_WHAT YOU HAVE TO DO:_ Every line from the one containing "match x with S754_zero false" through the last line below should be reproduced exactly; please include nothing else.

_RECORDS:_

(** * smithy-mcp: the tool handlers of the documentation server

    A shallow embedding of the TypeScript handlers
    [handleSearchTool], [handleReadTool], [handleListTool]
    (packages/functions/src/mcp-server/tools), of [searchKnowledgeBase]
    (bedrock-client.ts) and of the Lambda [handler] that dispatches
    [tools/call] requests, followed by the properties the specification
    states about them.

    Conventions.
    - A JavaScript string is a [string], its code units being the
      characters (one byte each); a template literal is a chain of [+:+].
    - A JavaScript number is an IEEE-754 double, [spec_float] of the
      standard library.
    - An [async] function is a program of type [Prog A]: a tree of calls to
      the AWS clients, each continued with the outcome of the call
      (a rejection or a value), ending in [Ret] or in [Throw].  A
      [try]/[catch] block is [try_catch]. *)

From Stdlib Require Import ZArith Strings.String Strings.Ascii.
From Stdlib Require Import Numbers.DecimalString Floats.SpecFloat.
From stdpp Require Import base option list strings gmap sorting.

Local Open Scope string_scope.

(** ** Strings *)

Module Str.

Definition chr (n : nat) : string := String (ascii_of_nat n) EmptyString.

(** The line feed written [\n] in the sources, and the double quote. *)
Definition nl : string := chr 10.
Definition dq : string := chr 34.
Definition slash : ascii := ascii_of_nat 47.

(** [s.split(sep)] for a one-character separator: never empty, the empty
    string splits into one empty segment. *)
Fixpoint split (sep : ascii) (s : string) : list string :=
  match s with
  | EmptyString => [EmptyString]
  | String c s' =>
      if Ascii.eqb c sep then EmptyString :: split sep s'
      else match split sep s' with
           | [] => [String c EmptyString]
           | p :: ps => String c p :: ps
           end
  end.

(** [parts.join(sep)]. *)
Fixpoint join (sep : string) (parts : list string) : string :=
  match parts with
  | [] => EmptyString
  | [p] => p
  | p :: ps => p +:+ sep +:+ join sep ps
  end.

(** [s.replace(/^\/+/, '')]: the longest run of slashes at the start is
    removed. *)
Fixpoint strip_leading_slashes (s : string) : string :=
  match s with
  | String c s' => if Ascii.eqb c slash then strip_leading_slashes s' else s
  | EmptyString => EmptyString
  end.

(** [s.startsWith(p)] and what is left of [s] after [p]. *)
Fixpoint strip_prefix (p s : string) : option string :=
  match p, s with
  | EmptyString, _ => Some s
  | String a p', String b s' =>
      if Ascii.eqb a b then strip_prefix p' s' else None
  | String _ _, EmptyString => None
  end.

(** [s.replace(pat, '')] for a string pattern: the first occurrence of
    [pat], wherever it is, is removed; without an occurrence [s] is
    returned. *)
Fixpoint remove_first (pat s : string) : string :=
  match strip_prefix pat s with
  | Some rest => rest
  | None =>
      match s with
      | EmptyString => EmptyString
      | String c s' => String c (remove_first pat s')
      end
  end.

(** Decimal digits of a natural number, as [String(n)] prints an index
    or a length. *)
Definition of_nat (n : nat) : string :=
  NilZero.string_of_uint (Nat.to_uint n).

Definition of_N (n : N) : string :=
  NilZero.string_of_uint (N.to_uint n).

(** ToBoolean on a string: only the empty string is falsy. *)
Definition truthy (s : string) : bool :=
  match s with EmptyString => false | String _ _ => true end.

(** [s || d] on strings. *)
Definition or_else (s d : string) : string := if truthy s then s else d.

End Str.

(** ** Numbers *)

Module Num.

Definition number : Type := spec_float.

(** The doubles the sources name, in canonical form (53-bit mantissa). *)
Definition zero : number := S754_zero false.
Definition one : number := S754_finite false 4503599627370496 (-52).
Definition five : number := S754_finite false 5629499534213120 (-50).
Definition ten : number := S754_finite false 5629499534213120 (-49).
Definition pos_infinity : number := S754_infinity false.

(** Well-formed doubles. *)
Definition valid (x : number) : bool := valid_binary 53 1024 x.

Definition is_nan (x : number) : bool :=
  match x with S754_nan => true | _ => false end.
Definition is_neg_zero (x : number) : bool :=
  match x with S754_zero true => true | _ => false end.
Definition is_pos_zero (x : number) : bool :=
  match x with S754_zero false => true | _ => false end.
Definition is_zero (x : number) : bool :=
  match x with S754_zero _ => true | _ => false end.

(** ToBoolean on a number: [+0], [-0] and [NaN] are falsy. *)
Definition truthy (x : number) : bool :=
  match x with
  | S754_zero _ | S754_nan => false
  | _ => true
  end.

(** [x || d] where [x] may be [undefined]. *)
Definition or_else (x : option number) (d : number) : number :=
  match x with
  | Some v => if truthy v then v else d
  | None => d
  end.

_EXERCISE RESPONSE:_
  match x with S754_zero false => true | _ => false end.
Definition is_zero (x : number) : bool :=
  match x with S754_zero _ => true | _ => false end.

(** ToBoolean on a number: [+0], [-0] and [NaN] are falsy. *)
Definition truthy (x : number) : bool :=
  match x with
  | S754_zero _ | S754_nan => false
  | _ => true
  end.

(** [x || d] where [x] may be [undefined]. *)
Definition or_else (x : option number) (d : number) : number :=
  match x with
  | Some v => if truthy v then v else d
  | None => d
  end.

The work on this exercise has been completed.